ABOUT THIS TASK: Return the records below exactly, leaving nothing out.

[Collected data]
(** * Utah golf tee-time backend: scrapers, cache-aside and aggregation

    A shallow embedding of the two variants of the Express server kept in
    this repository: [server.js] (module [Server] below) and the second
    variant, the one with the batch endpoint (module [Part001] below).
    What the two share (the ForeUp scraper, the factory, the page
    callback of GolfNow) is defined once.

    Conventions of the model:
    - JavaScript values are an inductive type; numbers are exact rationals
      with [NaN] and the infinities; strings are sequences of code units
      below 256.
    - [async] code is a state-and-exception monad over a [World] and runs
      to completion in program order: the callbacks of [Promise.all] and
      [Promise.allSettled] run one after the other, in the order of the
      array.
    - Redis is a finite map from keys to entries with an expiry time.  It
      answers every read; a deletion may be rejected; and the client has
      no method [setex], so that the scrapers never write to it: what it
      holds was put there by others.  The string stored under a key is
      represented by the value it parses to.
    - The booking sites are oracles kept in the world: the [n]-th request
      sent is logged, takes the time the oracle says and gets the answer
      the oracle gives, which may be a failure. *)

From Stdlib Require Import ZArith QArith Qabs Qround String Ascii List Bool Lia.
From stdpp Require Import base option gmap strings.
Import ListNotations.

Close Scope Q_scope.
Set Warnings "-register-all".
Local Open Scope string_scope.
Local Open Scope Z_scope.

THE COMPLETED TASK:
(** * Utah golf tee-time backend: scrapers, cache-aside and aggregation

    A shallow embedding of the two variants of the Express server kept in
    this repository: [server.js] (module [Server] below) and the second
    variant, the one with the batch endpoint (module [Part001] below).
    What the two share (the ForeUp scraper, the factory, the page
    callback of GolfNow) is defined once.

    Conventions of the model:
    - JavaScript values are an inductive type; numbers are exact rationals
      with [NaN] and the infinities; strings are sequences of code units
      below 256.
    - [async] code is a state-and-exception monad over a [World] and runs
      to completion in program order: the callbacks of [Promise.all] and
      [Promise.allSettled] run one after the other, in the order of the
      array.
    - Redis is a finite map from keys to entries with an expiry time.  It
      answers every read; a deletion may be rejected; and the client has
      no method [setex], so that the scrapers never write to it: what it
      holds was put there by others.  The string stored under a key is
      represented by the value it parses to.
    - The booking sites are oracles kept in the world: the [n]-th request
      sent is logged, takes the time the oracle says and gets the answer
      the oracle gives, which may be a failure. *)

From Stdlib Require Import ZArith QArith Qabs Qround String Ascii List Bool Lia.
From stdpp Require Import base option gmap strings.
Import ListNotations.

Close Scope Q_scope.
Set Warnings "-register-all".
Local Open Scope string_scope.
Local Open Scope Z_scope.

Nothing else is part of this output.